The storage folks are assuring me that there are no issues at that level and
that any shared resources are NOT seeing the same thing.  I have to take their
word for it.

As for oswatcher details, yes, it's running and I've reviewed "ps" data looking
for the LGWR process.  For WCHAN around one of the times we had a problem, LGWR
lists "SYSC_s" and "asm_ma".  I'll see if I can track down what that means.
OSW runs every 30 sec so obviously there's a lot of detail missing when the
problem happens.

Regards,

Dave
From: oracle-l-bounce@xxxxxxxxxxxxx <oracle-l-bounce@xxxxxxxxxxxxx> On Behalf
Of Tiwari, Yogesh
Sent: Wednesday, October 9, 2019 11:13 PM
To: oracle-l@xxxxxxxxxxxxx
Cc: Tiwari, Yogesh <Yogesh.Tiwari@xxxxxxxxxxxxxx>
Subject: RE: LGWR, EMC or app cursors?

CAUTION: This email originated from outside of D&B. Please do not click links
or open attachments unless you recognize the sender and know the content is
safe.

Dave,

If you are sharing SAN with other databases hosts, probably they should also
complain at the same time. Is this true for you?

Further, you might want to capture WCHAN for LGWR(s) processes, when it goes
into this hang. This can give clues, if it is really SAN, or OS issue.
Tools like oswatcher(TFA) do capture complete “ps” detail, which can help in
this situation. Do see that as an option?

Thanks,
Yogi
Disclaimer: The information transmitted is intended for the person or entity to
which it is addressed and may contain confidential, privileged or copyrighted
material or attorney work product. If you receive this in error, please contact
the sender and delete the material from any system. Any unauthorised copying,
disclosure or distribution of the material in this e-mail is strictly
forbidden. Any comments or statements made are not necessarily those of
Fidelity. All e-mails may be monitored or recorded.

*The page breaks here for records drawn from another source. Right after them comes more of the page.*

(** * Synthwave84 theme tool: colour derivation and validation engine

    A shallow embedding of [scripts/theme.py] and the properties its
    specification states about it.

    Conventions of the embedding.
    - A Python [str] is a [string]; a character is a code point below 256.
    - A Python [int] is a [Z].
    - Python's [float] is an interface, [PyFloat], and the colour functions
      are written once over it.  It has two instances: [Binary64], the IEEE
      754 double precision numbers a Python interpreter computes with, and
      [Exact], the rationals, where the same operations do not round.
      Properties that hold for every colour are proved for [Exact] or for
      any instance; [Binary64] evaluates the functions at given colours.
      [x ** 2.4], which [luminance] takes from the C library, is a parameter
      [gamma] of the colour functions.
    - A raised exception is [None] in the [option] monad.
    - A value loaded from a JSON document is a [json]; a Python [dict] is an
      association list in insertion order. *)

From Stdlib Require Import ZArith QArith Qround Floats Lia Lqa List Bool.
From Stdlib Require Import Ascii String DecimalString.
Import ListNotations.

Local Open Scope string_scope.
Local Open Scope Z_scope.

From: oracle-l-bounce@xxxxxxxxxxxxx <oracle-l-bounce@xxxxxxxxxxxxx> On Behalf
Of Herring, David
Sent: 10 October 2019 08:11
To: martin.a.berger@xxxxxxxxx; dmarc-noreply@xxxxxxxxxxxxx
Cc: oracle-l@xxxxxxxxxxxxx
Subject: RE: LGWR, EMC or app cursors?

First, thanks to a number of you who replied.  The problem still exists but at
least I know a bit more about it.  I read through Frits' post and it's quite
interesting and informative, but didn't help.  One potentially serious problem
in debugging this is "strace" or any type of system trace is not available on
these servers, my guess is that the security team felt having access to that is
a "no-no".  Of course I seriously doubt it'd be realistic to strace LGWR and
let it run for hrs., waiting for the problem to occur (potentially large
performance impact, let alone a giant tracefile).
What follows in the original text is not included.